A Little Murder Never Hurt Anyone
Danny Fenton had no idea how he kept ending up in these kinds of situations. Seriously, he’d just wanted to cash a check. That was it. No ghosts. No Fenton gadgets. No life-or-death hijinks. Just a normal, painfully average trip to the bank to get some of that elusive thing called money.
And yet, here he was, sitting in a dark, room that smelled like permanent marker and suppressed judgment, with the Batman looming over him like a disappointed cryptid.
It had started, as these things usually did, with a gun.
Some twitchy guy in a ski mask had pulled a weapon on the poor teller, waving it around and screaming about money and something about needing it "for his iguana’s medical bills." Danny hadn’t really caught the specifics. What he had noticed was the guy’s finger tightening on the trigger a little too much for comfort.
So Danny did what any rational, non-powered teenage half-ghost would do.
He kicked the guy in the knee, punched him in the throat (thank you, Jazz’s self-defense classes), and body-slammed him into a conveniently located security desk. The weapon skidded across the floor, the bank patrons screamed in confusion, and Danny just sighed, already sensing that his day was going to be a disaster.
He didn’t mean for anyone to notice, but apparently, “average teenager disarming an armed robber using martial arts and excellent instincts” was suspicious enough to warrant Bat-level attention.
Batman was pacing. Danny had mentally tuned him out five minutes ago.
“You moved with precision,” Batman was saying, voice gravelly and judgmental. “Too precise for someone without training. Who trained you?”
Batman leaned in. “Are you part of the League of Assassins?”
“…I’m sorry, the what now?”
“Do you have ties to Ra’s al Ghul?”
“Is that a skin condition or a salad?”
The Bat’s scowl deepened. Danny could tell this wasn’t going well. His ghost sense hadn’t even gone off once, and yet somehow this interrogation was more nerve-wracking than any ghost fight.
Then Danny’s eyes flicked over Batman’s shoulder.
Outside the one-way glass, framed perfectly in the narrow slit of the vented window, was a massive, winged blur of black flapping across the skyline.
An idea bloomed. A very stupid, very Danny idea.
He straightened in his seat and pointed just past Batman.
Batman turned immediately, a Batarang flashing into his hand like some sort of judgmental ninja magician. His stance shifted, body coiled to strike.
Outside the window: crows. A lot of them. Swirling like feathered chaos.
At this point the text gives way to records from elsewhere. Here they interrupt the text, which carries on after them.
(** X9. [main] changes none of the frames that exist when it is called, the
    loaded medications and observations among them: the stages update the
    filtered copies. This holds whether [main] returns or raises. *)
Theorem main_updates_copies_only (args : args.t) (dataset : dataset.t)
    (h h' : heap) (r : result processed.t) :
  data_preparation.main args dataset h = (h', r) →
  ∀ l, is_Some (h !! l) → h' !! l = h !! l.
Proof.
  intros Hrun l Hl.
  destruct (str_accessor_result (dataset.conditions dataset)) as [[Hd _]|[Hd _]].
  2: { rewrite data_preparation_main_Raise in Hrun by done. by injection Hrun as <- _. }
  assert (Hnom : (∀ ms, h !! dataset.medications dataset ≠ Some (Medications ms)) →
    h' = h).
  { intros Hno.
    unfold data_preparation.main, filter_dataset_for_diabetic_patients in Hrun.
    rewrite (cohort_Ok args dataset Hd), bind_lift_Ok in Hrun.
    rewrite !bind_assoc_M in Hrun.
    unfold mbind at 1, M_bind at 1, read_medications in Hrun.
    destruct (h !! dataset.medications dataset) as [[ms|?|?|?]|];
      try (by injection Hrun as <- _).
    by destruct (Hno ms). }
  destruct (h !! dataset.medications dataset) as [[ms|?|?|?]|] eqn:Hm;
    try (by rewrite Hnom).
  clear Hnom.
  assert (Hfresh : fresh (dom h) ≠ l).
  { intros Heq. pose proof (fresh_lookup h) as Hf. rewrite Heq in Hf.
    rewrite Hf in Hl. by destruct Hl. }
  assert (Hnoo : (∀ os, h !! dataset.observations dataset ≠ Some (Observations os)) →
    h' !! l = h !! l).
  { intros Hno.
    unfold data_preparation.main, filter_dataset_for_diabetic_patients in Hrun.
    rewrite (cohort_Ok args dataset Hd), bind_lift_Ok in Hrun.
    rewrite !bind_assoc_M, (bind_read_medications _ ms) in Hrun by done.
    rewrite !bind_assoc_M, bind_new_frame in Hrun.
    rewrite !bind_assoc_M in Hrun.
    unfold mbind at 1, M_bind at 1, read_observations in Hrun.
    destruct (decide (dataset.observations dataset = fresh (dom h))) as [Heq|Hne].
    - rewrite Heq, lookup_insert_eq in Hrun. injection Hrun as <- _.
      by rewrite lookup_insert_ne.
    - rewrite lookup_insert_ne in Hrun by done.
      destruct (h !! dataset.observations dataset) as [[?|os|?|?]|];
        try (injection Hrun as <- _; by rewrite lookup_insert_ne).
      by destruct (Hno os). }
  destruct (h !! dataset.observations dataset) as [[?|os|?|?]|] eqn:Ho;
    try (by apply Hnoo).
  clear Hnoo.
  destruct (data_preparation_main_steps args dataset h ms os Hd Hm Ho)
    as (l1 & l3 & h3 & Hl1 & Hl3 & Hne & _ & _ & Hframe & Hmain).
  rewrite Hmain in Hrun.
  destruct (main l1 l3 h3) as [h4 r4] eqn:Hrun4.
  assert (h4 !! l = h !! l) as <-.
  { rewrite <- Hframe by done. eapply main_frame; [done|..].
    - intros ->. rewrite Hl1 in Hl. by destruct Hl.
    - intros ->. rewrite Hl3 in Hl. by destruct Hl.
    - by rewrite Hframe. }
  destruct r4 as [[tl out]|e]; [|by injection Hrun as <- _].
  pose proof (save_processed_data_heap
    (dataset.mk (cohort_patients args dataset) (cohort_conditions args dataset) l1 l3)
    tl out h4) as Hsave.
  rewrite Hrun in Hsave. simpl in Hsave. by subst.
Qed.

(** X10. The tables that [main] saves are the filtered copies as the stages
    have left them. The saved medications are the normalized periods of the
    cohort's medications, one per row, and none has a missing stop date: a
    missing one has become the sentinel [pd.Timestamp.max]. The saved
    observations are the relevant observations of the cohort as they were
    read when one of the two tables is empty, and otherwise with their
    dates converted and their values coerced to numbers, NaN for a value
    that is not a number. *)
Theorem saved_tables_are_the_updated_ones (args : args.t) (dataset : dataset.t)
    (h h' : heap) (p : processed.t)
    (ms : list medication.t) (os : list observation.t) :
  h !! dataset.medications dataset = Some (Medications ms) →
  h !! dataset.observations dataset = Some (Observations os) →
  data_preparation.main args dataset h = (h', Ok p) →
  let cm := cohort_medications args dataset ms in
  let co := cohort_observations args dataset os in
  Forall2 period_of cm (processed.medications_diabetic p)
  ∧ Forall (λ m, ∃ ns, medication.stop m = DTime ns) (processed.medications_diabetic p)
  ∧ ((co = [] ∨ cm = []) ∧ processed.observations_diabetic p = co
     ∨ co ≠ [] ∧ cm ≠ [] ∧ processed.observations_diabetic p = coerced_row <$> co)
  ∧ processed.patients_diabetic p = cohort_patients args dataset
  ∧ processed.conditions_diabetic p = cohort_conditions args dataset.
Proof.
  intros Hm Ho Hrun cm co.
  destruct (data_preparation_main_Ok args dataset h h' p ms os Hm Ho Hrun)
    as (so & Hp & Hso & Hpipe).
  fold cm co in Hp, Hso, Hpipe.
  pose proof (pipeline_Ok_converts _ _ _ Hpipe) as Hconv.
  rewrite Hp. simpl. split; [|split; [|done]].
  - apply Forall2_fmap_r, Forall_Forall2_diag.
    eapply Forall_impl; [exact Hconv|]. intros m [? ?].
    by apply period_of_normalized_row.
  - rewrite Forall_fmap. eapply Forall_impl; [exact Hconv|]. intros m [_ ?].
    by apply normalized_row_stop.
Qed.

(** X11. Every outcome record that [main] saves belongs to a patient of the
    cohort, has the code of a glucose metric, or of a vital sign when those
    are included, has patient, code and description of a row of the loaded
    medications, and has patient, code, description and unit of a row of
    the loaded observations. *)
Theorem outcomes_stay_in_the_cohort (args : args.t) (dataset : dataset.t)
    (h h' : heap) (p : processed.t)
    (ms : list medication.t) (os : list observation.t) :
  h !! dataset.medications dataset = Some (Medications ms) →
  h !! dataset.observations dataset = Some (Observations os) →
  data_preparation.main args dataset h = (h', Ok p) →
  ∀ out, out ∈ processed.medication_outcomes p →
    outcome.patient out ∈ cohort args dataset
    ∧ (outcome.obs_code out ∈ args.glucose_codes args
       ∨ args.include_vitals args = true ∧ outcome.obs_code out ∈ vital_codes)
    ∧ (∃ m, m ∈ ms ∧ drug_of out m)
    ∧ (∃ o, o ∈ os ∧ metric_of out o
         ∧ outcome.obs_description out = observation.description o
         ∧ outcome.units out = observation.units o).
Proof.
  intros Hm Ho Hrun out Hout.
  destruct (data_preparation_main_Ok args dataset h h' p ms os Hm Ho Hrun)
    as (so & _ & _ & Hpipe).
  destruct (outcome_rows_of_pipeline _ _ _ _ Hpipe out Hout)
    as (m1 & o1 & m2 & o2 & o0 & Hm1 & _ & _ & _ & Ho0 & Hd1 & _ & _ & _ & _ & _
        & Hmet & Hdesc & Hunits).
  apply list_elem_of_filter in Hm1 as [Hc1 Hm1].
  unfold cohort_observations, relevant_observations in Ho0.
  assert (Ho0' : o0 ∈ os ∧ (observation.code o0 ∈ args.glucose_codes args
     ∨ args.include_vitals args = true ∧ observation.code o0 ∈ vital_codes)).
  { apply elem_of_app in Ho0 as [[? [_ ?]%list_elem_of_filter]%list_elem_of_filter|Ho0].
    - split; [done|]. by left.
    - destruct (args.include_vitals args); [|by apply elem_of_nil in Ho0].
      apply list_elem_of_filter in Ho0 as [? [_ ?]%list_elem_of_filter].
      split; [done|]. right. done. }
  destruct Ho0' as [Hin Hcode].
  pose proof Hd1 as (Hp1 & _). pose proof Hmet as [Hmp Hmc].
  split; [by rewrite <- Hp1|]. split; [by rewrite <- Hmc|].
  split; [exists m1; split; [done|]; done|].
  exists o0. done.
Qed.

(** X12. The summary that [main] saves agrees with the tables it saves with
    it: the five counts are the numbers of rows of the saved tables, the
    number of outcomes is at most half the number of timeline rows, and the
    two lists hold, once each, the metric descriptions and the medication
    descriptions of the outcome records, all of which are descriptions of
    saved observations and of saved medications. *)
Theorem summary_agrees_with_the_saved_tables (args : args.t) (dataset : dataset.t)
    (h h' : heap) (p : processed.t)
    (ms : list medication.t) (os : list observation.t) :
  h !! dataset.medications dataset = Some (Medications ms) →
  h !! dataset.observations dataset = Some (Observations os) →
  data_preparation.main args dataset h = (h', Ok p) →
  let s := processed.dataset_summary p in
  summary.num_diabetic_patients s = length (processed.patients_diabetic p)
  ∧ summary.num_diabetes_conditions s = length (processed.conditions_diabetic p)
  ∧ summary.num_medications s = length (processed.medications_diabetic p)
  ∧ summary.num_observations s = length (processed.observations_diabetic p)
  ∧ summary.num_medication_outcomes s = length (processed.medication_outcomes p)
  ∧ 2 * summary.num_medication_outcomes s ≤ length (processed.observation_timeline p)
  ∧ NoDup (summary.glucose_metrics_tracked s)
  ∧ NoDup (summary.medications_analyzed s)
  ∧ (∀ d, d ∈ summary.glucose_metrics_tracked s ↔
       d ∈ outcome.obs_description <$> processed.medication_outcomes p)
  ∧ (∀ d, d ∈ summary.medications_analyzed s ↔
       d ∈ outcome.med_description <$> processed.medication_outcomes p)
  ∧ summary.glucose_metrics_tracked s
      ⊆ observation.description <$> processed.observations_diabetic p
  ∧ summary.medications_analyzed s
      ⊆ medication.description <$> processed.medications_diabetic p.
Proof.
  intros Hm Ho Hrun s.
  destruct (data_preparation_main_Ok args dataset h h' p ms os Hm Ho Hrun)
    as (so & Hp & Hso & Hpipe).
  assert (Hs : s = summary_of (cohort_patients args dataset)
                 (cohort_conditions args dataset)
                 (normalized_row <$> cohort_medications args dataset ms) so
                 (processed.medication_outcomes p)).
  { unfold s. by rewrite Hp at 1. }
  assert (Hfields : processed.patients_diabetic p = cohort_patients args dataset
    ∧ processed.conditions_diabetic p = cohort_conditions args dataset
    ∧ processed.medications_diabetic p
      = normalized_row <$> cohort_medications args dataset ms
    ∧ processed.observations_diabetic p = so).
  { rewrite Hp. done. }
  destruct Hfields as (-> & -> & -> & ->). rewrite Hs. simpl.
  do 5 (split; [done|]).
  destruct (pipeline_Ok_inv _ _ _ Hpipe) as (records & outs & [= Htl Hout] & Houts & _).
  split.
  { rewrite Htl, Hout.
    by apply outcome_records_one_per_group in Houts as (_ & _ & ?). }
  split; [apply NoDup_unique|]. split; [apply NoDup_unique|].
  split; [intros d; apply elem_of_unique|]. split; [intros d; apply elem_of_unique|].
  split.
  - intros d (out & -> & Hin)%elem_of_unique%list_elem_of_fmap.
    destruct (outcome_rows_of_pipeline _ _ _ _ Hpipe out Hin)
      as (_ & _ & _ & _ & o0 & _ & _ & _ & _ & Ho0 & _ & _ & _ & _ & _ & _ & _ & -> & _).
    destruct Hso as [[_ ->]|(_ & _ & ->)].
    + by apply list_elem_of_fmap_2.
    + rewrite <- list_fmap_compose. by apply (list_elem_of_fmap_2 (observation.description ∘ coerced_row)).
  - intros d (out & -> & Hin)%elem_of_unique%list_elem_of_fmap.
    destruct (outcome_rows_of_pipeline _ _ _ _ Hpipe out Hin)
      as (m1 & _ & _ & _ & _ & Hm1 & _ & _ & _ & _ & (_ & _ & <-) & _).
    rewrite <- list_fmap_compose.
    by apply (list_elem_of_fmap_2 (medication.description ∘ normalized_row)).
Qed.
(** X13. When no loaded medication belongs to a patient of the cohort (as
    when no patient is identified), the dates and values of the tables do
    not matter. On a conditions table that has no row, or has a description
    that is text, [main] returns: the timeline and the outcomes are empty,
    the summary reports no outcome, no metric and no medication, and the
    relevant observations are saved as they were read. On a conditions
    table with rows whose descriptions are all missing, [main] raises
    [AttributeError] when it identifies the patients, before it has made
    any frame, and saves nothing. *)
Theorem main_without_cohort_medications (args : args.t) (dataset : dataset.t)
    (h : heap) (ms : list medication.t) (os : list observation.t) :
  h !! dataset.medications dataset = Some (Medications ms) →
  h !! dataset.observations dataset = Some (Observations os) →
  cohort_medications args dataset ms = [] →
  (has_descriptions (dataset.conditions dataset) →
   ∃ h' p,
     data_preparation.main args dataset h = (h', Ok p)
     ∧ processed.medications_diabetic p = []
     ∧ processed.observations_diabetic p = cohort_observations args dataset os
     ∧ processed.observation_timeline p = []
     ∧ processed.medication_outcomes p = []
     ∧ summary.num_medication_outcomes (processed.dataset_summary p) = 0
     ∧ summary.glucose_metrics_tracked (processed.dataset_summary p) = []
     ∧ summary.medications_analyzed (processed.dataset_summary p) = [])
  ∧ (¬ has_descriptions (dataset.conditions dataset) →
     data_preparation.main args dataset h = (h, Raise AttributeError)).
Proof.
  intros Hm Ho Hcm. split; [|apply data_preparation_main_Raise]. intros Hd.
  destruct (data_preparation_main_steps args dataset h ms os Hd Hm Ho)
    as (l1 & l3 & h3 & Hl1 & Hl3 & Hne & Hm3 & Ho3 & Hframe & Hmain).
  rewrite Hcm in Hm3.
  destruct (main_run l1 l3 h3) as [Hpipe _].
  rewrite Hm3, Ho3, pipeline_no_medications in Hpipe.
  destruct (main l1 l3 h3) as [h4 [[tl out]|e]] eqn:Hrun4; [|done].
  simpl in Hpipe. injection Hpipe as Htl Hout.
  destruct (main_contents l1 l3 h3 h4 tl out _ _ Hm3 Ho3 Hrun4) as (Hm4 & Ho4 & _).
  assert (Ho4' : h4 !! l3 = Some (Observations (cohort_observations args dataset os))).
  { destruct Ho4 as [[_ ?]|(_ & ? & _)]; done. }
  rewrite Hmain.
  rewrite (save_processed_data_Ok _ tl out h4 [] (cohort_observations args dataset os)
             [] []) by done.
  eexists _, _. split; [done|]. done.
Qed.
End full_main.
Fun fact: a group of crows is called a murder.
Danny was already slipping through the shadows the moment Batman turned. Intangibility would’ve made it easier, but he had a point to prove. This was all human effort. Pure Fenton mischief.
By the time Batman whipped back around, batarang still clenched and eyes narrowed, the chair was empty. The room was empty.
There was no trace of the teenager who had been sitting there moments ago.
On the table, scrawled in a black Sharpie (liberated from the detective’s desk), were the words:
“Murder you very much. –D”
Batman stared at the writing.
Then back at the writing.
He pressed a button on his cowl. “Oracle. Track the suspect. I’ve lost visual.”
Barbara’s voice came through, laced with disbelief. “You lost a teenager?”
“Oh my god. He pun’d his way out of your interrogation.”
Danny, now several rooftops away and laughing to himself, pulled up his hoodie and slipped into the shadows.
“No one ever expects the pun,” he muttered proudly. “Batman included.”
He paused. “Though I’m pretty sure I just made Gotham’s Most Wanted… over bird wordplay.”